Oil markets calmed on Wednesday after prices had jumped to their highest in months in the wake of a rocket attack by Iran on American forces in Iraq that raised the specter of a spiraling conflict and disrupted crude supplies.
Prices gave up a large part of their gains after the early surges as analysts said market tension could ease as long as oil production facilities remain unaffected by attacks. Tweets by U.S. President Donald Trump and Iran’s foreign minister also appeared to signal a period of calm - for now.
Brent crude futures were up 97 cents, or 1.4%, to $69.24 by around 0403 GMT, after earlier rising to $71.75, the highest since mid-September 2019.
West Texas Intermediate crude futures climbed 82 cents, or 1.3%, to $63.52 a barrel. It earlier reached a high of $65.85, the most since late April last year.

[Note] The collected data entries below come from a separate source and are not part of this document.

Lemma threadProc_ok mn mx n s w : inv mn mx n s -> enabled (Worker w) s = true ->
  exists s', threadProc w s = Ret (tt, s') /\ inv mn mx n s' /\ measure s' < measure s.
Proof.
  intros [[Hmn [Hmx Hn]] Hfull Hstop Hctl Hb Ht Hc Hw] [x [Hx He]]%in_pc_true.
  unfold threadProc, mbind, M_bind, get. rewrite Hx. cbn -[wait_or_pick undo_tasks_cabinet].
  destruct (w_pc x) as [| | | |k|k|k|k| |] eqn:E; try done.
  - (* AtTop *)
    apply negb_true_iff in He. pose proof (waiting_nodup _ _ _ _ _ Hb) as Hnd.
    rewrite (undo_size _ _ _ _ Ht Hnd), ts_size_ok, (cr_size _ _ _ _ _ _ Hc) by apply Hc.
    destruct (crew_room _ _ _ _ _ _ Hc) as [Hi1 Hi2]. rewrite He in Hw.
    destruct (_ && _) eqn:Econd.
    + eexists. split; [reflexivity|]. apply andb_true_iff in Econd as [Ec1 Ec2]. split.
      * split; cbn; rewrite ?moved_length; try done.
        -- apply books_idle with x; [done|done|by rewrite E|done].
        -- apply crew_move with x; [done..|by rewrite E|done|]. pose proof (cr_max _ _ _ _ _ _ Hc). intros ->. lia.
        -- rewrite He. apply waits_out with x; [done|done|by rewrite E|done].
      * unfold measure, waiting. cbn. rewrite (total_moved rank _ _ _ Leaving Hx), E. cbn. lia.
    + destruct (wait_or_pick_ok mn mx n (add_idle 1 s) w x) as (s' & Es & Hi & Hm); try done.
      * cbn. rewrite E, He. cbn. pose proof (wt_idle _ _ _ _ _ Hw).
        rewrite wrap_small by (unfold in_range, SIZE_MAX in *; lia). by rewrite Z.add_simpl_r, Z.add_0_r.
      * rewrite E. by left.
      * eauto.
  - (* WillBlock *)
    eexists. split; [reflexivity|]. counts Hx Blocked. rewrite E in *. cbn in *.
    assert (locked s = true /\ waiting s = []) as [El Ewt].
    { pose proof (wt_lock _ _ _ _ _ Hw) as W. pose proof (total_in holds_lock (workers s) w x ltac:(by intros []) Hx) as W'.
      rewrite E in W'. cbn in W'. destruct (locked s) eqn:El; [|lia]. split; [done|]. by apply (wt_empty _ _ _ _ _ Hw). }
    split.
    + split; cbn; rewrite ?moved_length; try done.
      * apply books_idle with x; [done|done|by rewrite E|done].
      * apply crew_move with x; [done..|by rewrite E|done|done].
      * destruct Hw as [W1 W2 W3 W4]. rewrite El in W2. split; [lia|lia|done|]. right.
        unfold waiting in *. cbn. rewrite Ewt. pose proof (sum_nonneg woken (moved w Blocked (workers s)) ltac:(by intros [])). cbn. lia.
    + unfold measure, waiting. cbn. lia.
  - (* Woken *)
    apply negb_true_iff in He.
    destruct (wait_or_pick_ok mn mx n s w x) as (s' & Es & Hi & Hm); try done; [|by right|by eauto].
    rewrite E. cbn. by rewrite Z.sub_add.
  - (* Picked *)
    eexists. split; [reflexivity|]. split.
    + split; cbn; rewrite ?moved_length; try done.
      * by apply books_start with x.
      * by apply tasks_log.
      * apply crew_move with x; [done..|by rewrite E|done|done].
      * apply waits_out with x; [done|done|by rewrite E|done].
    + unfold measure, waiting. cbn. rewrite (total_moved rank _ _ _ (Executing k) Hx), E. cbn. lia.
  - (* Executing *)
    eexists. split; [reflexivity|]. split.
    + split; cbn; rewrite ?moved_length; try done.
      * by apply books_finish with x.
      * by apply tasks_log.
      * apply crew_move with x; [done..|by rewrite E|done|done].
      * apply waits_out with x; [done|done|by rewrite E|done].
    + unfold measure, waiting. cbn. rewrite (total_moved rank _ _ _ (Executed k) Hx), E. cbn. lia.
  - (* Executed *)
    pose proof (books_post _ _ _ _ _ Hb w x k Hx E) as Hb'.
    destruct (k_main_cb k) as [cb|]; (eexists; split; [reflexivity|]; split;
      [split; cbn; rewrite ?moved_length; try done; [apply crew_move with x; [try apply crew_post; done|done|by rewrite E|done..]|apply waits_out with x; [done|done|by rewrite E|done]]
      |unfold measure, waiting; cbn; rewrite (total_moved rank _ _ _ (Closing k) Hx), E, ?length_app; cbn; lia]).
  - (* Closing *)
    eexists. split; [reflexivity|]. split.
    + split; cbn; rewrite ?moved_length; try done.
      * by apply books_close with x.
      * apply crew_move with x; [done..|by rewrite E|done|done].
      * apply waits_out with x; [done|done|by rewrite E|done].
    + unfold measure, waiting. cbn. rewrite (total_moved rank _ _ _ AtTop Hx), E. cbn. lia.
  - (* Leaving *)
    destruct (crew_leave _ _ _ _ _ _ _ _ Hc Hx E) as (c & Ef & Hc'). rewrite Ef. cbn.
    eexists. split; [reflexivity|]. split.
    + split; cbn; rewrite ?moved_length; try done.
      * apply books_join, books_idle with x; [done|done|by rewrite E|done].
      * apply waits_out with x; [done|done|by rewrite E|done].
    + unfold measure, waiting. cbn. rewrite (total_moved rank _ _ _ Gone Hx), E, length_app. cbn. lia.
Qed.
(* ===== verification/Alarm.v ===== *)
(** * Alarms: the next time of day on the right days

    Models [modules/alarm]: the base class [Alarm], the one-shot, weekly and
    workday alarms and the calendar of workdays.  Alarms and calendars are objects
    in stores, under the numbers that stand for their addresses; using an object
    that has been destroyed is [Stuck].  A time stamp is an unsigned 32-bit number
    of seconds.  The timer of an alarm is what the class uses of [TimerEvent]: not
    armed, or armed to expire after a number of milliseconds.  What
    [gettimeofday] and the system time zone answer is an argument. *)
From S2P Require Import Prelude.

(** ** Days *)

Definition kSecondsOfDay : Z := 60 * 60 * 24.
Definition kSecondsOfWeek : Z := kSecondsOfDay * 7.

(** [WorkdayCalendar]; [watch_alarms_] are pointers to alarms. *)
Record calendar := mkCalendar {
  week_mask_ : Z; special_days_ : gmap Z bool; watch_alarms_ : list nat }.

Definition new_calendar : calendar := mkCalendar 0x3E ∅ [].

(** [week_mask & (1 << week)] as a condition. *)
Definition mask_bit (mask week : Z) : bool := negb (Z.land mask (Z.shiftl 1 week) =? 0).

Definition isWorkay (cal : calendar) (day_index : Z) : bool :=
  match special_days_ cal !! day_index with
  | Some b => b
  | None => mask_bit (week_mask_ cal) (Z.rem (Z.rem day_index 7 + 4) 7)
  end.

(** The classes derived from [Alarm] with their members. *)
Inductive kind :=
  | Oneshot (seconds_of_day : Z)
  | Weekly (seconds_of_day week_mask : Z)
  | Workday (seconds_of_day : Z) (wp_calendar : option nat) (workday : bool).

(** The loop that [WeeklyAlarm] and [WorkdayAlarm] have in common; [ok i] is the
    test on the day of turn [i].  [None] is [return false]. *)
Fixpoint day_loop (n : nat) (i curr next : Z) (ok : Z -> bool) : option Z :=
  match n with
  | O => None
  | S n' =>
      if (curr <? next) && ok i then Some next
      else day_loop n' (i + 1) curr (u32 (next + kSecondsOfDay)) ok
  end.

Definition weekly_next (seconds_of_day mask curr : Z) : option Z :=
  let seconds_from_0000 := curr mod kSecondsOfDay in
  let seconds_at_0000 := u32 (curr - seconds_from_0000) in
  let curr_week := ((curr mod kSecondsOfWeek) / kSecondsOfDay + 4) mod 7 in
  day_loop 8 0 curr (u32 (seconds_at_0000 + seconds_of_day))
    (fun i => mask_bit mask ((i + curr_week) mod 7)).

Definition workday_next (seconds_of_day : Z) (cal : calendar) (workday : bool) (curr : Z) : option Z :=
  let seconds_from_0000 := curr mod kSecondsOfDay in
  let seconds_at_0000 := u32 (curr - seconds_from_0000) in
  let curr_days := curr / kSecondsOfDay in
  day_loop 367 0 curr (u32 (seconds_at_0000 + seconds_of_day))
    (fun i => eqb workday (isWorkay cal (curr_days + i))).

Definition oneshot_next (seconds_of_day curr : Z) : option Z :=
  let seconds_from_0000 := curr mod kSecondsOfDay in
  let seconds_at_0000 := u32 (curr - seconds_from_0000) in
  let next := u32 (seconds_at_0000 + seconds_of_day) in
  Some (if next <=? curr then u32 (next + kSecondsOfDay) else next).

(** ** Alarms *)

Inductive alarm_state := kNone | kInited | kRunning.

#[global] Instance alarm_state_eq_dec : EqDecision alarm_state.
Proof. solve_decision. Defined.

(** [cb_] is whether there is a callback. *)
Record alarm := mkAlarm {
  a_kind : kind; using_independ_timezone_ : bool; timezone_offset_seconds_ : Z;
  cb_ : bool; state_ : alarm_state; target_utc_sec_ : Z; timer_ : option Z }.

(** The constructor of each class. *)
Definition new_alarm (k : kind) : alarm := mkAlarm k false 0 false kNone 0 None.

(** What [gettimeofday] answers ([None] if it fails), and the offset of the system
    time zone. *)
Record wall_clock := mkClock { c_time : option (Z * Z); c_zone : Z }.

Record world := mkWorld {
  alarms : gmap nat alarm; calendars : gmap nat calendar; fired : list nat }.

Definition set_alarms f (w : world) : world := mkWorld (f (alarms w)) (calendars w) (fired w).
Definition set_calendars f (w : world) : world := mkWorld (alarms w) (f (calendars w)) (fired w).

Definition MA := M world.

(** [alarm->...]: the object must exist. *)
Definition get_alarm (a : nat) : MA alarm := w ← get; the (alarms w !! a).
Definition put_alarm (a : nat) (x : alarm) : MA () := modify (set_alarms <[a := x]>).

Definition get_calendar (c : nat) : MA calendar := w ← get; the (calendars w !! c).
Definition put_calendar (c : nat) (x : calendar) : MA () := modify (set_calendars <[c := x]>).

Definition with_state (s : alarm_state) (x : alarm) : alarm :=
  mkAlarm (a_kind x) (using_independ_timezone_ x) (timezone_offset_seconds_ x) (cb_ x) s
    (target_utc_sec_ x) (timer_ x).
Definition with_timer (t : option Z) (x : alarm) : alarm :=
  mkAlarm (a_kind x) (using_independ_timezone_ x) (timezone_offset_seconds_ x) (cb_ x) (state_ x)
    (target_utc_sec_ x) t.
Definition with_target (t : Z) (x : alarm) : alarm :=
  mkAlarm (a_kind x) (using_independ_timezone_ x) (timezone_offset_seconds_ x) (cb_ x) (state_ x)
    t (timer_ x).
Definition with_zone (b : bool) (o : Z) (x : alarm) : alarm :=
  mkAlarm (a_kind x) b o (cb_ x) (state_ x) (target_utc_sec_ x) (timer_ x).
Definition with_cb (b : bool) (x : alarm) : alarm :=
  mkAlarm (a_kind x) (using_independ_timezone_ x) (timezone_offset_seconds_ x) b (state_ x)
    (target_utc_sec_ x) (timer_ x).
Definition with_kind (k : kind) (x : alarm) : alarm :=
  mkAlarm k (using_independ_timezone_ x) (timezone_offset_seconds_ x) (cb_ x) (state_ x)
    (target_utc_sec_ x) (timer_ x).

Definition update_alarm (a : nat) (f : alarm -> alarm) : MA () := x ← get_alarm a; put_alarm a (f x).

Definition valid_seconds (s : Z) : bool := (0 <=? s) && (s <? kSecondsOfDay).

(** [OneshotAlarm::initialize], [WeeklyAlarm::initialize] and
    [WorkdayAlarm::initialize]. *)
Definition oneshot_initialize (a : nat) (seconds_of_day : Z) : MA bool :=
  x ← get_alarm a;
  if decide (state_ x = kRunning) then mret false
  else if negb (valid_seconds seconds_of_day) then mret false
  else put_alarm a (with_state kInited (with_kind (Oneshot seconds_of_day) x));; mret true.

(** [if (week_mask.at(i) == '1') week_mask_ |= (1 << i);] *)
Definition parse_mask (week_mask : list Z) : Z :=
  foldl (fun m (p : Z * Z) => if p.2 =? 0x31 then Z.lor m (Z.shiftl 1 p.1) else m)
    0 (zip (seqZ 0 7) week_mask).

Definition weekly_initialize (a : nat) (seconds_of_day : Z) (week_mask : list Z) : MA bool :=
  x ← get_alarm a;
  if decide (state_ x = kRunning) then mret false
  else if negb (valid_seconds seconds_of_day) then mret false
  else if negb (Z.of_nat (length week_mask) =? 7) then mret false
  else put_alarm a (with_state kInited (with_kind (Weekly seconds_of_day (parse_mask week_mask)) x));;
       mret true.

Definition workday_initialize (a : nat) (seconds_of_day : Z) (wp_calendar : option nat)
    (workday : bool) : MA bool :=
  x ← get_alarm a;
  if decide (state_ x = kRunning) then mret false
  else if negb (valid_seconds seconds_of_day) then mret false
  else match wp_calendar with
  | None => mret false
  | Some c =>
      put_alarm a (with_state kInited (with_kind (Workday seconds_of_day (Some c) workday) x));;
      mret true
  end.

Definition setTimezone (a : nat) (offset_minutes : Z) : MA () :=
  update_alarm a (with_zone true (offset_minutes * 60)).

Definition setCallback (a : nat) : MA () := update_alarm a (with_cb true).

Definition isEnabled (a : nat) : MA bool :=
  x ← get_alarm a; mret (bool_decide (state_ x = kRunning)).

Definition subscribe (c a : nat) : MA () :=
  cal ← get_calendar c;
  put_calendar c (mkCalendar (week_mask_ cal) (special_days_ cal) (watch_alarms_ cal ++ [a])).

Definition unsubscribe (c a : nat) : MA () :=
  cal ← get_calendar c;
  put_calendar c (mkCalendar (week_mask_ cal) (special_days_ cal)
    (filter (fun b => b <> a) (watch_alarms_ cal))).

(** The virtual members: [calculateNextLocalTimeSec], [onEnable], [onDisable]. *)
Definition calculateNextLocalTimeSec (k : kind) (curr : Z) : MA (option Z) :=
  match k with
  | Oneshot s => mret (oneshot_next s curr)
  | Weekly s mask => mret (weekly_next s mask curr)
  | Workday s c b => cal ← (p ← the c; get_calendar p); mret (workday_next s cal b curr)
  end.

Definition onEnable (a : nat) (k : kind) : MA bool :=
  match k with
  | Workday _ c _ => p ← the c; subscribe p a;; mret true
  | _ => mret true
  end.

Definition onDisable (a : nat) (k : kind) : MA bool :=
  match k with
  | Workday _ c _ => p ← the c; unsubscribe p a;; mret true
  | _ => mret true
  end.

(** [remain_usec], in unsigned 32-bit arithmetic. *)
Definition wait_ms (next_utc curr_utc curr_usec : Z) : Z :=
  let remain_sec := u32 (next_utc - curr_utc) in
  u32 (u32 (remain_sec * 1000) - curr_usec / 1000).

Definition activeTimer (ck : wall_clock) (a : nat) : MA bool :=
  match c_time ck with
  | None => mret false
  | Some (curr_utc_sec, curr_utc_usec) =>
      x ← get_alarm a;
      let offset := if using_independ_timezone_ x then timezone_offset_seconds_ x else c_zone ck in
      let next_utc_start_sec := Z.max curr_utc_sec (target_utc_sec_ x) in
      let next_local_start_sec := u32 (next_utc_start_sec + offset) in
      o ← calculateNextLocalTimeSec (a_kind x) next_local_start_sec;
      match o with
      | None => mret false
      | Some next_local_sec =>
          let next_utc_sec := u32 (next_local_sec - offset) in
          update_alarm a (fun x => with_target next_utc_sec (with_state kRunning
            (with_timer (Some (wait_ms next_utc_sec curr_utc_sec curr_utc_usec)) x)));;
          mret true
      end
  end.

Definition enable (ck : wall_clock) (a : nat) : MA bool :=
  x ← get_alarm a;
  if decide (state_ x = kInited) then
    b ← onEnable a (a_kind x);
    if b : bool then activeTimer ck a else mret false
  else mret false.

(** [on_disable] is the virtual member that is called. *)
Definition disable_with (on_disable : MA bool) (a : nat) : MA bool :=
  x ← get_alarm a;
  if decide (state_ x = kRunning) then
    b ← on_disable;
    if b : bool then update_alarm a (fun x => with_timer None (with_state kInited x));; mret true
    else mret false
  else mret false.

Definition disable (a : nat) : MA bool :=
  x ← get_alarm a; disable_with (onDisable a (a_kind x)) a.

Definition cleanup_with (on_disable : MA bool) (a : nat) : MA () :=
  x ← get_alarm a;
  if decide (state_ x = kNone) then mret ()
  else
    disable_with on_disable a;;
    update_alarm a (fun x => with_target 0 (with_state kNone (with_zone false 0 (with_cb false x)))).

Definition cleanup (a : nat) : MA () :=
  x ← get_alarm a; cleanup_with (onDisable a (a_kind x)) a.

(** [~Alarm]: when the destructor of the base class runs, the object is an [Alarm]
    only, and the virtual call goes to [Alarm::onDisable]. *)
Definition destroy (a : nat) : MA () :=
  cleanup_with (mret true) a;; modify (set_alarms (delete a)).

Definition refresh (ck : wall_clock) (a : nat) : MA () :=
  x ← get_alarm a;
  if decide (state_ x = kRunning) then
    update_alarm a (fun x => with_target 0 (with_timer None (with_state kInited x)));;
    activeTimer ck a;; mret ()
  else mret ().

Definition remainSeconds (ck : wall_clock) (a : nat) : MA Z :=
  x ← get_alarm a;
  match c_time ck with
  | Some (curr, _) =>
      mret (if decide (state_ x = kRunning) then u32 (target_utc_sec_ x - curr) else 0)
  | None => mret 0
  end.

(** [for (auto alarm : watch_alarms_) alarm->refresh();] *)
Fixpoint refresh_all (ck : wall_clock) (l : list nat) : MA () :=
  match l with
  | [] => mret ()
  | a :: l' => refresh ck a;; refresh_all ck l'
  end.

Definition updateSpecialDays (ck : wall_clock) (c : nat) (special_days : gmap Z bool) : MA () :=
  cal ← get_calendar c;
  put_calendar c (mkCalendar (week_mask_ cal) special_days (watch_alarms_ cal));;
  refresh_all ck (watch_alarms_ cal).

Iran’s missile attack on U.S.-led forces in Iraq came early on Wednesday, hours after the funeral of Qassem Soleimani, the commander of the country’s elite Quds Force killed in a U.S. drone stroke on Jan. 3.
Tehran fired more than a dozen ballistic missiles from Iranian territory against at least two Iraqi military bases hosting U.S.-led coalition personnel, the U.S. military said on Tuesday. Stock, currency and gold markets were also roiled by the attacks. [MKTS/GLOB]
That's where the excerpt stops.